| WHAT YOU HAVE TO DO |
Search the records for the word "with" and copy every line in which it occurs.

(Stored data)

(** ** Ductility *)

(** *** [np.argmax], [np.argmin] and [np.max] *)

Lemma argmax_from_spec (a : list Q) :
  forall i best_i best,
    (best_i < i)%nat ->
    let k := argmax_from a i best_i best in
    (k < i + length a)%nat /\
    (k = best_i \/ (i <= k)%nat) /\
    (forall x, In x a -> x <= (if (k <? i)%nat then best else nth (k - i) a 0)) /\
    best <= (if (k <? i)%nat then best else nth (k - i) a 0).
Proof.
  induction a as [|x a IH]; intros i best_i best Hb; cbn [argmax_from length].
  - cbv zeta. split; [lia|]. split; [left; reflexivity|].
    split; [intros x []|].
    rewrite (proj2 (Nat.ltb_lt _ _) Hb). lra.
  - destruct (Qgtb x best) eqn:E.
    + apply Qgtb_gt in E.
      specialize (IH (S i) i x ltac:(lia)). cbv zeta in IH |- *.
      destruct IH as [H1 [H2 [H3 H4]]].
      set (k := argmax_from a (S i) i x) in *.
      split; [lia|]. split; [right; lia|].
      assert ((k <? i)%nat = false) as Hki by (apply Nat.ltb_ge; lia).
      rewrite Hki.
      destruct (k <? S i)%nat eqn:Hk.
      * apply Nat.ltb_lt in Hk. replace (k - i)%nat with 0%nat by lia.
        cbn [nth]. split; [|lra].
        intros y [<-|Hy]; [lra | apply H3; exact Hy].
      * apply Nat.ltb_ge in Hk.
        replace (k - i)%nat with (S (k - S i)) by lia. cbn [nth].
        split; [|lra].
        intros y [<-|Hy]; [lra | apply H3; exact Hy].
    + apply Qgtb_le in E.
      specialize (IH (S i) best_i best ltac:(lia)). cbv zeta in IH |- *.
      destruct IH as [H1 [H2 [H3 H4]]].
      set (k := argmax_from a (S i) best_i best) in *.
      split; [lia|]. split; [destruct H2; [left; assumption | right; lia]|].
      destruct (k <? S i)%nat eqn:Hk.
      * apply Nat.ltb_lt in Hk.
        assert (k = best_i) as Hkb by (destruct H2; [assumption | lia]).
        assert ((k <? i)%nat = true) as Hki by (apply Nat.ltb_lt; lia).
        rewrite Hki. split; [|lra].
        intros y [<-|Hy]; [lra | apply H3; exact Hy].
      * apply Nat.ltb_ge in Hk.
        assert ((k <? i)%nat = false) as Hki by (apply Nat.ltb_ge; lia).
        rewrite Hki.
        replace (k - i)%nat with (S (k - S i)) by lia. cbn [nth].
        split; [|exact H4].
        intros y [<-|Hy]; [lra | apply H3; exact Hy].
Qed.

(** [np.argmax] returns an index of the array, at a largest entry. *)
Lemma np_argmax_spec (a : list Q) (k : nat) :
  np_argmax a = Some k ->
  (k < length a)%nat /\ forall x, In x a -> x <= nth k a 0.
Proof.
  destruct a as [|x a]; [discriminate|]. cbn [np_argmax].
  intros H. injection H as <-.
  pose proof (argmax_from_spec a 1 0 x ltac:(lia)) as H. cbv zeta in H.
  destruct H as [H1 [H2 [H3 H4]]].
  set (k := argmax_from a 1 0 x) in *.
  split; [simpl; lia|].
  destruct (k <? 1)%nat eqn:Hk.
  - apply Nat.ltb_lt in Hk. replace k with 0%nat by lia. cbn [nth].
    intros y [<-|Hy]; [lra | apply H3; exact Hy].
  - apply Nat.ltb_ge in Hk. replace k with (S (k - 1)) by lia. cbn [nth].
    intros y [<-|Hy]; [exact H4 | apply H3; exact Hy].
Qed.

Lemma np_argmax_total (a : list Q) :
  a <> [] -> exists k, np_argmax a = Some k.
Proof.
  destruct a; [congruence|]. simpl. eauto.
Qed.

Lemma argmin_from_bound (a : list Q) :
  forall i best_i best,
    (best_i < i)%nat -> (argmin_from a i best_i best < i + length a)%nat.
Proof.
  induction a as [|x a IH]; intros i best_i best Hb; cbn [argmin_from length].
  - lia.
  - destruct (Qltb x best).
    + specialize (IH (S i) i x ltac:(lia)). lia.
    + specialize (IH (S i) best_i best ltac:(lia)). lia.
Qed.

Lemma np_argmin_spec (a : list Q) (k : nat) :
  np_argmin a = Some k -> (k < length a)%nat.
Proof.
  destruct a as [|x a]; [discriminate|]. cbn [np_argmin].
  intros H. injection H as <-.
  pose proof (argmin_from_bound a 1 0 x ltac:(lia)). simpl. lia.
Qed.

Lemma np_argmin_total (a : list Q) :
  a <> [] -> exists k, np_argmin a = Some k.
Proof.
  destruct a; [congruence|]. simpl. eauto.
Qed.

(** [abs(a[np.argmax(np.abs(a))])] is the largest magnitude of [a]. *)
Lemma abs_at_argmax_abs_spec (a : list Q) (u : Q) :
  abs_at_argmax_abs a = Some u ->
  (exists k, np_argmax (np_abs a) = Some k /\ (k < length a)%nat /\
             u = Qabs (nth k a 0)) /\
  forall x, In x a -> Qabs x <= u.
Proof.
  unfold abs_at_argmax_abs. intros H. inv_bind H. inv_bind H.
  injection H as <-. rename x into k.
  destruct (np_argmax_spec _ _ E) as [Hk Hmax].
  unfold np_abs in Hk. rewrite length_map in Hk.
  assert (x0 = nth k a 0) as ->.
  { apply (nth_error_nth a k 0) in E0. congruence. }
  split; [exists k; auto|].
  intros x Hx. specialize (Hmax (Qabs x)).
  unfold np_abs in Hmax. change 0 with (Qabs 0) in Hmax at 1.
  rewrite map_nth in Hmax. apply Hmax. apply in_map. exact Hx.
Qed.

Lemma abs_at_argmax_abs_total (a : list Q) :
  a <> [] -> exists u, abs_at_argmax_abs a = Some u.
Proof.
  intros Hne. unfold abs_at_argmax_abs.
  destruct (np_argmax_total _ (np_abs_nonempty _ Hne)) as [k Hk].
  rewrite Hk. cbn [bind].
  destruct (np_argmax_spec _ _ Hk) as [Hlt _].
  unfold np_abs in Hlt. rewrite length_map in Hlt.
  rewrite (nth_error_nth' a 0 Hlt). cbn [bind]. eauto.
Qed.

(** *** Quotients *)

Lemma div_Some (a b : Q) : ~ b == 0 -> div a b = Some (a / b).
Proof.
  intros H. unfold div. destruct (Qeq_bool b 0) eqn:E; [|reflexivity].
  apply Qeq_bool_iff in E. contradiction.
Qed.

Lemma ductility_ratio_spec (u y : Q) :
  ductility_ratio u y = Some (if Qgtb y 0 then u / y else 1).
Proof.
  unfold ductility_ratio. destruct (Qgtb y 0) eqn:E; [|reflexivity].
  apply Qgtb_gt in E. apply div_Some. lra.
Qed.

Lemma ratio_of_total (pts : points) : exists r, ratio_of pts = Some r.
Proof.
  destruct pts as [[u y]|]; simpl; [|eauto].
  rewrite ductility_ratio_spec. eauto.
Qed.

Lemma Qabs_gt_nonzero (x e : Q) : 0 <= e -> e < Qabs x -> ~ x == 0.
Proof.
  intros He H Hx. rewrite Hx in H. simpl in H. lra.
Qed.

(** *** Every method returns a coefficient *)

Lemma micro_nonneg : 0 <= micro.
Proof. unfold micro. apply Qlt_le_weak. reflexivity. Qed.

Lemma K0_from_total (disp force : list Q) (idx : list nat) :
  Forall (fun i => (i < length disp)%nat /\ (i < length force)%nat) idx ->
  forall K0, exists r, K0_from disp force idx K0 = Some r.
Proof.
  induction idx as [|i rest IH]; intros H K0.
  - simpl. eauto.
  - inversion H as [|? ? [Hd Hf] Hrest]; subst. cbn [K0_from].
    rewrite (nth_error_nth' disp 0 Hd). cbn [bind].
    destruct (Qgtb (Qabs (nth i disp 0)) micro) eqn:E; [|apply IH; exact Hrest].
    apply Qgtb_gt in E.
    rewrite (nth_error_nth' force 0 Hf). cbn [bind].
    rewrite div_Some by (eapply Qabs_gt_nonzero; [apply micro_nonneg | exact E]).
    cbn [bind]. destruct (Qgtb _ K0); apply IH; exact Hrest.
Qed.

Lemma initial_stiffness_total (disp force : list Q) :
  length disp = length force ->
  exists K0, initial_stiffness disp force = Some K0.
Proof.
  intros Hlen. unfold initial_stiffness. apply K0_from_total.
  apply Forall_forall. intros i Hi. unfold range in Hi. apply in_seq in Hi.
  lia.
Qed.

Lemma park_scan_total (disp force : list Q) (Ky : Q) (idx : list nat) :
  Forall (fun i => (i < length disp)%nat /\ (i < length force)%nat) idx ->
  exists pts, park_scan disp force Ky idx = Some pts.
Proof.
  induction idx as [|i rest IH]; intros H.
  - simpl. eauto.
  - inversion H as [|? ? [Hd Hf] Hrest]; subst. cbn [park_scan].
    rewrite (nth_error_nth' disp 0 Hd). cbn [bind].
    destruct (Qgtb (Qabs (nth i disp 0)) micro) eqn:E; [|apply IH; exact Hrest].
    apply Qgtb_gt in E.
    rewrite (nth_error_nth' force 0 Hf). cbn [bind].
    rewrite div_Some by (eapply Qabs_gt_nonzero; [apply micro_nonneg | exact E]).
    cbn [bind]. destruct (Qle_bool _ Ky); [|apply IH; exact Hrest].
    rewrite (nth_error_nth' disp 0) by lia. cbn [bind]. eauto.
Qed.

| ANSWER TO THE PROBLEM |
      * apply Nat.ltb_lt in Hk. replace (k - i)%nat with 0%nat by lia.
        replace (k - i)%nat with (S (k - S i)) by lia. cbn [nth].
        replace (k - i)%nat with (S (k - S i)) by lia. cbn [nth].
  - apply Nat.ltb_lt in Hk. replace k with 0%nat by lia. cbn [nth].
  - apply Nat.ltb_ge in Hk. replace k with (S (k - 1)) by lia. cbn [nth].
  unfold np_abs in Hmax. change 0 with (Qabs 0) in Hmax at 1.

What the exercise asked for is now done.